(Stored data)
----------
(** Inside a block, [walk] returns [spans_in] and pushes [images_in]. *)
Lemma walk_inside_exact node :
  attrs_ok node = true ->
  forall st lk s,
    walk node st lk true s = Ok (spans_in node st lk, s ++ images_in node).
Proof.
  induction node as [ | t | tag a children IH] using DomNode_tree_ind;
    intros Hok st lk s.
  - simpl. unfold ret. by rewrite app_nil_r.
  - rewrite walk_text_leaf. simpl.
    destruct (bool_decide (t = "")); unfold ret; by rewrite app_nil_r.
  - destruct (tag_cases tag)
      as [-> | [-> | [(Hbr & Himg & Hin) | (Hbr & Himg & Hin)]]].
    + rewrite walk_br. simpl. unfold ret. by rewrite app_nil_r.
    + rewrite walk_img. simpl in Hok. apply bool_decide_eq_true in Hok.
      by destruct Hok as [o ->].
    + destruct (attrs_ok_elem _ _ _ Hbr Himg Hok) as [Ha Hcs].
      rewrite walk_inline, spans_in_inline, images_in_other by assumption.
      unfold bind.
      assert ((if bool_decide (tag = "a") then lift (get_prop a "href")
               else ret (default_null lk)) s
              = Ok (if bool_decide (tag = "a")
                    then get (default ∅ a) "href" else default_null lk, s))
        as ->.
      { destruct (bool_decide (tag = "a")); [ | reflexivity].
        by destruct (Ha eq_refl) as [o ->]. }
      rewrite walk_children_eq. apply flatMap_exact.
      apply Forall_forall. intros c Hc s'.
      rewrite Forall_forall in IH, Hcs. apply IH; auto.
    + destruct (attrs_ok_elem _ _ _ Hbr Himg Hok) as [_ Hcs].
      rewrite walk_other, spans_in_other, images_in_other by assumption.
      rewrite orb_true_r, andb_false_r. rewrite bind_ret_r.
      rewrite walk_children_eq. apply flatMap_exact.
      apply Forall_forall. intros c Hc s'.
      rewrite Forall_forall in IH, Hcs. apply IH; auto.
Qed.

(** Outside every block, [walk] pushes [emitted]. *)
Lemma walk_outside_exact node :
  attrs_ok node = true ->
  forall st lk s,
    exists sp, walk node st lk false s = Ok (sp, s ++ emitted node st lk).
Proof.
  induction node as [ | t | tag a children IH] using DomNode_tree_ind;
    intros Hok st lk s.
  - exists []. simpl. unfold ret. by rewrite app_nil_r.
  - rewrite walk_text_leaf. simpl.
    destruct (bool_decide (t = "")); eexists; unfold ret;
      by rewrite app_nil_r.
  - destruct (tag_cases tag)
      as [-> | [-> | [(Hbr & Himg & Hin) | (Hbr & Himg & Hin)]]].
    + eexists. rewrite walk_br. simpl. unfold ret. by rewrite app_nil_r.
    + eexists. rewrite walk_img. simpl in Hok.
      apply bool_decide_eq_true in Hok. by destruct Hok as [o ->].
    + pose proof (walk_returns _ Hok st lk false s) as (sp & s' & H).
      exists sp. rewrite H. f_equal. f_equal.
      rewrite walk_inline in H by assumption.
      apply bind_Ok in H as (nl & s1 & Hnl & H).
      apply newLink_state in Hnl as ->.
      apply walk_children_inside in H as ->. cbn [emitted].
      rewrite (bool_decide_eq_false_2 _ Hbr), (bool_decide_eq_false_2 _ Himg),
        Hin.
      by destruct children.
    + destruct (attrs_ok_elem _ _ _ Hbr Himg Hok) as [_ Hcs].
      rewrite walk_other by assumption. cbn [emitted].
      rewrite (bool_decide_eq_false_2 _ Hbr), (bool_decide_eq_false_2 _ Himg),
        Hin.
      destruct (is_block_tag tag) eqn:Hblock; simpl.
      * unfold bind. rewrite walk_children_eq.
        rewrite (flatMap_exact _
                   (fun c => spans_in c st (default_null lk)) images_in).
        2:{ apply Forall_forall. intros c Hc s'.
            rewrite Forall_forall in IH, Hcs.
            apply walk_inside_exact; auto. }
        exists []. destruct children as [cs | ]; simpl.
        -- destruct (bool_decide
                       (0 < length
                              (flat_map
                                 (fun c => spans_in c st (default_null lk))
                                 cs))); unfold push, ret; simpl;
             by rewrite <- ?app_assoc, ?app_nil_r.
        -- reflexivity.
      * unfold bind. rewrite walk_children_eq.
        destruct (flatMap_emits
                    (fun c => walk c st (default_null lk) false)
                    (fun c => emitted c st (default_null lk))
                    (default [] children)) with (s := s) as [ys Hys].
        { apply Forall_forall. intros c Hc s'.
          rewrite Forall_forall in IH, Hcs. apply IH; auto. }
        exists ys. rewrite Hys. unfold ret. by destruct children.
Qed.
----------
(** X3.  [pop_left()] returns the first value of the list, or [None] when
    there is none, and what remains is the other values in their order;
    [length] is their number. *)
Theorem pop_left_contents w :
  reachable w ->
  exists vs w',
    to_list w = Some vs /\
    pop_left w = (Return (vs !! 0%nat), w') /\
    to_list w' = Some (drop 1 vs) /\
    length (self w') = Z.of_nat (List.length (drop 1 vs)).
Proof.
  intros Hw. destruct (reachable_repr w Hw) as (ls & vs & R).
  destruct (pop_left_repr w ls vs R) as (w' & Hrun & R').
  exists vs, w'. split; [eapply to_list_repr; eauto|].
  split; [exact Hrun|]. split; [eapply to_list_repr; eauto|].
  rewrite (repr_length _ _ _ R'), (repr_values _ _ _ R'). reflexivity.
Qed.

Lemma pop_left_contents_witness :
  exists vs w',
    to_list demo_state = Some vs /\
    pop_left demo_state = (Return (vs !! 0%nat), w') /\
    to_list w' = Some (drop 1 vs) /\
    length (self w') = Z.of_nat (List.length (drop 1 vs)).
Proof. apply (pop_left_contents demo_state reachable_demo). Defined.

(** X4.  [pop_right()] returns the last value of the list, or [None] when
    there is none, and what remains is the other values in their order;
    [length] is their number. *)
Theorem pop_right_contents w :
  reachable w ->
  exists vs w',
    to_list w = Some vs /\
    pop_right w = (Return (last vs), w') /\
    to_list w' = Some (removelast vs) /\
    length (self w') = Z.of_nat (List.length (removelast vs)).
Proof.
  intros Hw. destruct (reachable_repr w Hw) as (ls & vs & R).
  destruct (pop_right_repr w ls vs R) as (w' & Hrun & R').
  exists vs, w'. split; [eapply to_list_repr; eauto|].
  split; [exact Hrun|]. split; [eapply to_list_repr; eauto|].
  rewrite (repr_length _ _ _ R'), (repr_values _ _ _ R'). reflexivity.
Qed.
----------
§ Exercise description: State the number of lines above that hold the word "simpl", and say nothing else.

§ Exercise output: 11